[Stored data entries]
*** Begin section ***
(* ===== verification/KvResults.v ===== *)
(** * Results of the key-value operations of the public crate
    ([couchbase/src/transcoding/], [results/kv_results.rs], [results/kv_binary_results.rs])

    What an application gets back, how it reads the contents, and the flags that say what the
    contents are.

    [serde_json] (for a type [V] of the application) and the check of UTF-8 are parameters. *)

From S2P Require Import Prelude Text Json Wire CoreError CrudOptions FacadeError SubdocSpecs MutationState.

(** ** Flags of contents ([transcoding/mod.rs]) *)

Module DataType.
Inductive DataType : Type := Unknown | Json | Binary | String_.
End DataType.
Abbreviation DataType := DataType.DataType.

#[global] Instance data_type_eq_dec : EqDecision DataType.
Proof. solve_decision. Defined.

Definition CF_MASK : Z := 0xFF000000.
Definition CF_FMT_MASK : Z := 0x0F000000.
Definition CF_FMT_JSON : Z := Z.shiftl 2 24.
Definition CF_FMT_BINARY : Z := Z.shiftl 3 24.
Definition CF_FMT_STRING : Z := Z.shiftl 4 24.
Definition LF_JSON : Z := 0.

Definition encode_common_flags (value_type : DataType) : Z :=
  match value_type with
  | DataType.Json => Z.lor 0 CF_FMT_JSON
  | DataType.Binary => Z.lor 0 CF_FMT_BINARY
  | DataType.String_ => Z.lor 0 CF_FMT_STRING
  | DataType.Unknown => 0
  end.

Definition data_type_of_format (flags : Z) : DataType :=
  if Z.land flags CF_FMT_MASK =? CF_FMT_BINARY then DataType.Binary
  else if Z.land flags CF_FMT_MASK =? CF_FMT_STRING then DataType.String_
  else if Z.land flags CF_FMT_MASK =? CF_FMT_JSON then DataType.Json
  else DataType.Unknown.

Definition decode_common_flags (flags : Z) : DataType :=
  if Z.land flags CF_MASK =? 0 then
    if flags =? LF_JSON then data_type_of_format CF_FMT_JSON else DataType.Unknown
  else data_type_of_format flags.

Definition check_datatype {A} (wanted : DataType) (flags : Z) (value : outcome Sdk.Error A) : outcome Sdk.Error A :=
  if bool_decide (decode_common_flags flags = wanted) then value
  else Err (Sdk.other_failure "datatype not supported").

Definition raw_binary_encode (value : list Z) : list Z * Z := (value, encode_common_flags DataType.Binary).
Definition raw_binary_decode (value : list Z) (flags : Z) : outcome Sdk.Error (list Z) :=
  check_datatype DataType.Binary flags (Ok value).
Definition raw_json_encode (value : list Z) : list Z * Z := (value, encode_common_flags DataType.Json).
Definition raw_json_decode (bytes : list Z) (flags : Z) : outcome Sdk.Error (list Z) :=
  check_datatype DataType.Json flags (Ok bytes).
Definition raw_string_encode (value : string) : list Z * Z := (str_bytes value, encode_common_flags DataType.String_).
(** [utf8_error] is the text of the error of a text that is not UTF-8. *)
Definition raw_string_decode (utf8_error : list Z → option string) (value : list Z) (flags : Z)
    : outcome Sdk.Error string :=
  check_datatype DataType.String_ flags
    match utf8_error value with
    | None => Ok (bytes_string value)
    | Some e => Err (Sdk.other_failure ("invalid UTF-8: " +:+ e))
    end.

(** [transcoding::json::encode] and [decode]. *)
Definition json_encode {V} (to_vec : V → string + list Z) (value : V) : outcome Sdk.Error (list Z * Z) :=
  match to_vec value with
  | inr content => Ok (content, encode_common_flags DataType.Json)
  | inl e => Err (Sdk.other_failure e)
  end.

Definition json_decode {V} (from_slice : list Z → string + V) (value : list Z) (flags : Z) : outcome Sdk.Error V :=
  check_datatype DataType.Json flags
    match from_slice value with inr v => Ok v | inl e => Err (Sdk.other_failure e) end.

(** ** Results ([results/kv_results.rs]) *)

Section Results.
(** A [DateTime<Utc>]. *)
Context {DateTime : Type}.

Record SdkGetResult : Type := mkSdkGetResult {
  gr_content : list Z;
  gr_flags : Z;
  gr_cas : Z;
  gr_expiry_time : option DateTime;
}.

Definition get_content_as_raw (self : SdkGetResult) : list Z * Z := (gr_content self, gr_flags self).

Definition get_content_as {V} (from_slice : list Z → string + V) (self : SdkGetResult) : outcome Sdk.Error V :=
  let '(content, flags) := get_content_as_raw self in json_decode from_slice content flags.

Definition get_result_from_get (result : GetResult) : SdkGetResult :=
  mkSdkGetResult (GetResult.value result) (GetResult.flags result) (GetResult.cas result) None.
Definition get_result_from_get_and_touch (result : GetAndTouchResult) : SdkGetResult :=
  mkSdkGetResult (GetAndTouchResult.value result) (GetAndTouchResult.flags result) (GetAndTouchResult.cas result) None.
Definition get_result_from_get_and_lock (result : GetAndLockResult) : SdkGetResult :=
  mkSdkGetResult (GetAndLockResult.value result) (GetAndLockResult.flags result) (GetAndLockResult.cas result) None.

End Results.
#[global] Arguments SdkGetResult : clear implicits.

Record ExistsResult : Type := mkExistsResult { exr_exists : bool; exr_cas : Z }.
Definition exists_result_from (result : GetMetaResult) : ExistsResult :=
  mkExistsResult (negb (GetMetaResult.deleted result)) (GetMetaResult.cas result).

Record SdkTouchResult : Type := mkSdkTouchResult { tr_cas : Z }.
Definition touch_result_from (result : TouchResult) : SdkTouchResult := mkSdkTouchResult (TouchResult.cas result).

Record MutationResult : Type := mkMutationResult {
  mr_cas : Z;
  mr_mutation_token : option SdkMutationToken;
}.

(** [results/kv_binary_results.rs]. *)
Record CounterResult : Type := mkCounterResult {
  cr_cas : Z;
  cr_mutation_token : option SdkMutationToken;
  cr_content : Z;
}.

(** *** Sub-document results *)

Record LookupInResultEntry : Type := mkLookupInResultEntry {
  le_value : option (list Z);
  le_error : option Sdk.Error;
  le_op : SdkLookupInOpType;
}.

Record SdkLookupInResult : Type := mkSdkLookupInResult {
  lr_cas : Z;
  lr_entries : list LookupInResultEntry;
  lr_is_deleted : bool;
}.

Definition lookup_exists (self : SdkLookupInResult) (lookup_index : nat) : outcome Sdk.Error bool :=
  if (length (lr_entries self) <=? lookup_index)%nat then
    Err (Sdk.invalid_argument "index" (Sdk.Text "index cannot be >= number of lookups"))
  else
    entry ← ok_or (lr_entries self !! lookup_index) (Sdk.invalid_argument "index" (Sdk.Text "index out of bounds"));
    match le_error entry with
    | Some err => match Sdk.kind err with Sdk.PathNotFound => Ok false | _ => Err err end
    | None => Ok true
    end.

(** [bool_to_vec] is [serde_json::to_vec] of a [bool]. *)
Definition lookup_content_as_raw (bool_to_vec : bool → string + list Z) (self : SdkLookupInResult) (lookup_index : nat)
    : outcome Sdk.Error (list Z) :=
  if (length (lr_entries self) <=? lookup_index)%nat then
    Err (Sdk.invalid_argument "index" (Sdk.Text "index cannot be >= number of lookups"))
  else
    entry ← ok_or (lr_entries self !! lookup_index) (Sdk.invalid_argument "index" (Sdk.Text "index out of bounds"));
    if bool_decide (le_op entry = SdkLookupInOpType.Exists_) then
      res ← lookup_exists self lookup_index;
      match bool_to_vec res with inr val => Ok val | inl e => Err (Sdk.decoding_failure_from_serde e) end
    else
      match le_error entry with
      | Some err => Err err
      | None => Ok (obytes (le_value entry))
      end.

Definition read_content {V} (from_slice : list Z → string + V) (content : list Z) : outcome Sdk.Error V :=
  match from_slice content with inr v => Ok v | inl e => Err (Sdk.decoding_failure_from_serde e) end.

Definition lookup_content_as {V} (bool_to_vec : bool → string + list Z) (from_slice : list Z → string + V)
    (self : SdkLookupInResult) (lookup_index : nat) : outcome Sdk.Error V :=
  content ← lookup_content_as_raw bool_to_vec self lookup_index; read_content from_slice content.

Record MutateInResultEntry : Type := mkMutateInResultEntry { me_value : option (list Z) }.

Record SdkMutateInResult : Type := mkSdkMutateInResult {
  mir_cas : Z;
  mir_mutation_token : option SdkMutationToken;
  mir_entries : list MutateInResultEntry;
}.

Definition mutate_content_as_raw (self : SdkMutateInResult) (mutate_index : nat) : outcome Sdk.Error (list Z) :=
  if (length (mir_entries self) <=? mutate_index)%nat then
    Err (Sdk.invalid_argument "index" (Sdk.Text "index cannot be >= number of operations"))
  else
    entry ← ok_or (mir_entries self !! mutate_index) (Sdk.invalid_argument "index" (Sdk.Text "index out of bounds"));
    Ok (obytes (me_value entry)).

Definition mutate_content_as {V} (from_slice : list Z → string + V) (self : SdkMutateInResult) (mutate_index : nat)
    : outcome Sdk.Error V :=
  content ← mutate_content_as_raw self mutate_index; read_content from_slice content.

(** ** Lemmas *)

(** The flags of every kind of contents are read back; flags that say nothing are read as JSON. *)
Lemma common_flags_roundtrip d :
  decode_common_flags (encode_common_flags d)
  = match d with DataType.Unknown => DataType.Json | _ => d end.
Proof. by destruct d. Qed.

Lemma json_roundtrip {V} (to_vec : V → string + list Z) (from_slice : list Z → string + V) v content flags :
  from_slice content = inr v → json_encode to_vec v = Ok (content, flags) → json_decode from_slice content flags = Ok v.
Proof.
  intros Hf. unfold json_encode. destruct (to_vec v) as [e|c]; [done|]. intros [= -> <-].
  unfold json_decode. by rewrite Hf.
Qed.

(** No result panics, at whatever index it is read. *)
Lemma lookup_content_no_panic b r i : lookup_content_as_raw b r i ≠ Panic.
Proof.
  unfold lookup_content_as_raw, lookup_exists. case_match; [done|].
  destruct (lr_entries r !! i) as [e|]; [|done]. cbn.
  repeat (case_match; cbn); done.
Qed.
*** End section ***
*Work request*. Please copy the lines in the records above between the one holding "[serde_json] (for a" and the one holding "else Err (Sdk.other_failure", inclusive, exactly and with no other line.

*Exercise result*.
    [serde_json] (for a type [V] of the application) and the check of UTF-8 are parameters. *)

From S2P Require Import Prelude Text Json Wire CoreError CrudOptions FacadeError SubdocSpecs MutationState.

(** ** Flags of contents ([transcoding/mod.rs]) *)

Module DataType.
Inductive DataType : Type := Unknown | Json | Binary | String_.
End DataType.
Abbreviation DataType := DataType.DataType.

#[global] Instance data_type_eq_dec : EqDecision DataType.
Proof. solve_decision. Defined.

Definition CF_MASK : Z := 0xFF000000.
Definition CF_FMT_MASK : Z := 0x0F000000.
Definition CF_FMT_JSON : Z := Z.shiftl 2 24.
Definition CF_FMT_BINARY : Z := Z.shiftl 3 24.
Definition CF_FMT_STRING : Z := Z.shiftl 4 24.
Definition LF_JSON : Z := 0.

Definition encode_common_flags (value_type : DataType) : Z :=
  match value_type with
  | DataType.Json => Z.lor 0 CF_FMT_JSON
  | DataType.Binary => Z.lor 0 CF_FMT_BINARY
  | DataType.String_ => Z.lor 0 CF_FMT_STRING
  | DataType.Unknown => 0
  end.

Definition data_type_of_format (flags : Z) : DataType :=
  if Z.land flags CF_FMT_MASK =? CF_FMT_BINARY then DataType.Binary
  else if Z.land flags CF_FMT_MASK =? CF_FMT_STRING then DataType.String_
  else if Z.land flags CF_FMT_MASK =? CF_FMT_JSON then DataType.Json
  else DataType.Unknown.

Definition decode_common_flags (flags : Z) : DataType :=
  if Z.land flags CF_MASK =? 0 then
    if flags =? LF_JSON then data_type_of_format CF_FMT_JSON else DataType.Unknown
  else data_type_of_format flags.

Definition check_datatype {A} (wanted : DataType) (flags : Z) (value : outcome Sdk.Error A) : outcome Sdk.Error A :=
  if bool_decide (decode_common_flags flags = wanted) then value
  else Err (Sdk.other_failure "datatype not supported").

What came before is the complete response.